- **Try it**: Lines with the word "IndexError" in them are the ones to copy from the records.

━━━━━ Record extracts

(** Past its assertions, the reading of a section cannot fail. *)
Lemma entries_Raise (d : list node) (e : exn) :
  entries d = Raise e -> e = AssertionError.
Proof.
  unfold entries. intros H.
  apply bind_Raise in H as [H | (u1 & H1 & H)];
    [apply assert_Raise in H; exact H|].
  apply assert_Ok, Nat.eqb_eq in H1.
  apply bind_Raise in H as [H | (d0 & _ & H)].
  { destruct d; discriminate. }
  apply bind_Raise in H as [H | (u2 & H2 & H)];
    [apply assert_Raise in H; exact H|].
  apply assert_Ok, list_eqb_length in H2. rewrite length_map in H2.
  apply bind_Raise in H as [H | (d1 & _ & H)].
  { destruct (nth_error _ 1) eqn:E; [discriminate|].
    apply nth_error_None in E. cbn in H2. lia. }
  apply bind_Raise in H as [H | (u3 & _ & H)];
    [apply assert_Raise in H; exact H|].
  apply bind_Raise in H as [H | (u4 & H4 & H)];
    [apply assert_Raise in H; exact H|].
  apply assert_Ok in H4.
  apply bind_Raise in H as [H | (d2 & _ & H)].
  { exfalso. apply mapM_Raise in H as (x & Hx & H).
    apply (proj1 (forallb_forall _ _) H4) in Hx.
    apply andb_prop in Hx as [Ht Hf].
    destruct (child_by_tag_Ok _ _ Ht) as (t & Et).
    destruct (child_by_tag_Ok _ _ Hf) as (f & Ef).
    rewrite Et, Ef in H. discriminate. }
  apply bind_Raise in H as [H | (u5 & H5 & H)];
    [apply assert_Raise in H; exact H|].
  apply assert_Ok in H5.
  apply bind_Raise in H as [H | (d3 & _ & H)]; [|discriminate].
  exfalso. apply mapM_Raise in H as (x & Hx & H).
  apply (proj1 (forallb_forall _ _) H5) in Hx. apply Nat.eqb_eq in Hx.
  destruct (nth_str_Ok (split ":" (fst x)) 0) as (n & En); [lia|].
  destruct (nth_str_Ok (split ":" (fst x)) 1) as (t & Et); [lia|].
  rewrite En, Et in H. discriminate.
Qed.

(** What the documentation extractor raises, and when: [TypeError] for a
    missing documentation string, [IndexError] for a section without a
    name, and otherwise [AssertionError] or [NotImplementedError]. *)
Lemma docstring__parse_Raise (func : function) (e : exn) :
  _parse func = Raise e ->
  (e = TypeError /\ __doc__ func = None)
  \/ (e = IndexError
      /\ exists text y,
           __doc__ func = Some text /\ In y (_parse_rst (dedent text))
           /\ tagname y = "section" /\ names y = [])
  \/ e = AssertionError \/ e = NotImplementedError.
Proof.
  unfold _parse. intros H.
  destruct (__doc__ func) as [text|] eqn:Edoc;
    [|injection H as <-; left; split; reflexivity].
  right. cbn [bind] in H.
  apply bind_Raise in H as [H | (secs & _ & H)].
  { left. apply mapM_Raise in H as (x & _ & H).
    apply bind_Raise in H as [H | (y & _ & H)]; [|discriminate].
    apply filterM_Raise in H as (y & Hy & H). unfold is_section in H.
    destruct (String.eqb_spec (tagname y) "section") as [Htag|]; [|discriminate].
    apply bind_Raise in H as [H | (n & _ & H)]; [|discriminate].
    apply first_name_Raise in H as [-> Hnames].
    split; [reflexivity|]. exists text, y. auto. }
  apply bind_Raise in H as [H | (_ & _ & H)];
    [apply assert_Raise in H; auto|].
  apply bind_Raise in H as [H | (d & _ & H)].
  { left. apply filterM_Raise in H as (y & Hy & H).
    apply bind_Raise in H as [H | (b & _ & H)]; [|discriminate].
    unfold is_removed in H.
    destruct (String.eqb_spec (tagname y) "section") as [Htag|]; [|discriminate].
    apply bind_Raise in H as [H | (n & _ & H)]; [|discriminate].
    apply first_name_Raise in H as [-> Hnames].
    split; [reflexivity|]. exists text, y. auto. }
  right.
  apply bind_Raise in H as [H | ([ans0 d'] & Hans0 & H)].
  { destruct (filter is_paragraph d); discriminate. }
  assert (H0 : exists short,
             ans0 = [match short with Some s => VStr s | None => VNone end;
                     VNone; VNone; VNone]).
  { destruct (filter is_paragraph d) as [|t1_0 ?].
    - injection Hans0 as <- _. exists None. reflexivity.
    - cbn in Hans0. injection Hans0 as <- _. eexists (Some _). reflexivity. }
  destruct H0 as (short & ->).
  cbn [setitem bind] in H. rewrite blank_loop_form in H. cbn [bind foldM] in H.
  apply bind_Raise in H as [H | (ans3 & _ & H)]; [|discriminate].
  apply bind_Raise in H as [H | (l0 & Hl0 & H)]; unfold section_step in *;
    cbn [fst snd] in *.
  - destruct (dict_get "parameters" _); [|discriminate].
    cbn [String.eqb Ascii.eqb Bool.eqb] in H.
    apply bind_Raise in H as [H | (e' & _ & H)];
      [left; eapply entries_Raise, H | discriminate].
  - destruct (dict_get "results" _); [|discriminate].
    injection H as <-. right. reflexivity.
Qed.

End docstring_raises.

(** ** The return information is never the bare marker *)

Section return_marker.
Context {rt : Runtime}.
Import function_parser_union.

Lemma union_values_not_marker (depth : nat) (l : list pyval) (r : pyval) :
  Forall (fun x => x <> _empty) l ->
  union depth l = Ok r -> r <> _empty.
Proof.
  intros Hl H.
  apply union_Ok in H
    as [[_ ->] | [Hin | (depth' & v1_0 & v1_1 & first & others & items & _
                           & _ & _ & _ & _ & _ & _ & Hr)]].
  - discriminate.
  - apply known_In in Hin as [Hin _]. rewrite Forall_forall in Hl. apply Hl, Hin.
  - destruct v1_0; cbn in Hr; try discriminate; injection Hr as <-; discriminate.
Qed.

Lemma return_known (a : pyval) :
  return_not_marker a ->
  is_None a = false
  /\ exists a0 a1 a2 a3, a = VList [a0; a1; a2; a3] /\ a3 <> _empty.
Proof.
  intros (a0 & a1 & a2 & a3 & -> & H). split; [reflexivity|].
  exists a0, a1, a2, a3. split; [reflexivity | exact H].
Qed.

Lemma union_return_not_marker (depth : nat) (l : list pyval) (a : pyval) :
  Forall return_not_marker l ->
  union depth l = Ok a ->
  a = VNone \/ return_not_marker a.
Proof.
  intros Hl H. pose proof (known_Forall _ _ Hl) as Hk.
  apply union_Ok in H
    as [[_ ->] | [Hin | (depth' & v1_0 & v1_1 & first & others & items & ->
                           & Ev1 & _ & Hfirst & Hothers & _ & Hitems & Hr)]].
  - left. reflexivity.
  - right. rewrite Forall_forall in Hk. apply Hk, Hin.
  - right. rewrite Ev1 in Hk. inversion Hk as [|? ? [H0 _] Hk1]; subst.
    destruct (return_known _ H0) as (_ & a0 & a1 & a2 & a3 & -> & Ha3).
    injection Hfirst as <-.
    apply py_iter_items in Hothers. subst others.
    assert (Hlists : Forall (fun x => exists b0 b1 b2 b3,
                               x = VList [b0; b1; b2; b3] /\ b3 <> _empty)
                            v1_1).
    { eapply Forall_impl; [|exact Hk1]. intros x [Hx _].
      apply return_known, Hx. }
    rewrite zip_star_columns in Hitems.
    2:{ rewrite Forall_map. eapply Forall_impl; [|exact Hlists].
        intros x (b0 & b1 & b2 & b3 & -> & _). cbn. lia. }
    cbn [List.length seq map nth] in Hitems.
    inversion Hitems as [|r0 i0 rs0 is0 _ Hitems1]; subst.
    inversion Hitems1 as [|r1 i1 rs1 is1 _ Hitems2]; subst.
    inversion Hitems2 as [|r2 i2 rs2 is2 _ Hitems3]; subst.
    inversion Hitems3 as [|r3 i3 rs3 is3 Hi3 Hitems4]; subst.
    inversion Hitems4; subst.
    injection Hr as <-. exists i0, i1, i2, i3. split; [reflexivity|].
    eapply union_values_not_marker; [|exact Hi3].
    constructor; [exact Ha3|].
    rewrite map_map, Forall_map. eapply Forall_impl; [|exact Hlists].
    intros x (b0 & b1 & b2 & b3 & -> & Hb). exact Hb.
Qed.

End return_marker.

Lemma parse_inv {rt : Runtime} (depth : nat) (parser : function_parser)
    (func : function) :
  parse depth parser func
  = (ans <- match parser with
            | parser_signature => function_parser_signature._parse func
            | parser_docstring_numpy =>
                function_parser_docstring_numpy._parse func
            | parser_union parsers =>
                function_parser_union._parse (parse depth) depth parsers func
            end ;;
     function_parser_base.check ans ;;; Ok ans).
Proof. destruct parser; reflexivity. Qed.

Lemma parse_return_not_marker {rt : Runtime} (depth : nat)
    (parser : function_parser) (func : function) (ans : pyval) :
  parse depth parser func = Ok ans -> return_not_marker ans.
Proof.
  revert ans.
  induction parser as [ | |parsers IH] using function_parser_ind_nested;
    intros ans H; rewrite parse_inv in H;
    apply bind_Ok in H as (a & Ha & H);
    apply bind_Ok in H as (u & Hcheck & H); injection H as <-.
  - unfold function_parser_signature._parse in Ha.
    destruct (signature func) as [ps ra|msg].
    + injection Ha as <-. do 4 eexists. split; [reflexivity|].
      apply (signature_return_not_marker ra).
    + destruct (String.prefix _ msg); discriminate.
  - destruct (docstring__parse_form func a Ha) as (short & long & p & -> & _).
    do 4 eexists. split; [reflexivity | discriminate].
  - unfold function_parser_union._parse in Ha.
    apply bind_Ok in Ha as (anss & Hanss & Ha).
    apply mapM_Forall2 in Hanss.
    assert (Hshapes : Forall return_not_marker anss).
    { clear - Hanss IH. induction Hanss as [|p a ps anss Hp _ IHl];
        [constructor|].
      inversion IH; subst. constructor; [auto | apply IHl; assumption]. }
    destruct (union_return_not_marker depth anss a Hshapes Ha) as [-> | Hs];
      [discriminate | exact Hs].
Qed.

━━━━━━━━━━

- **Answer to the exercise**:
    missing documentation string, [IndexError] for a section without a
  \/ (e = IndexError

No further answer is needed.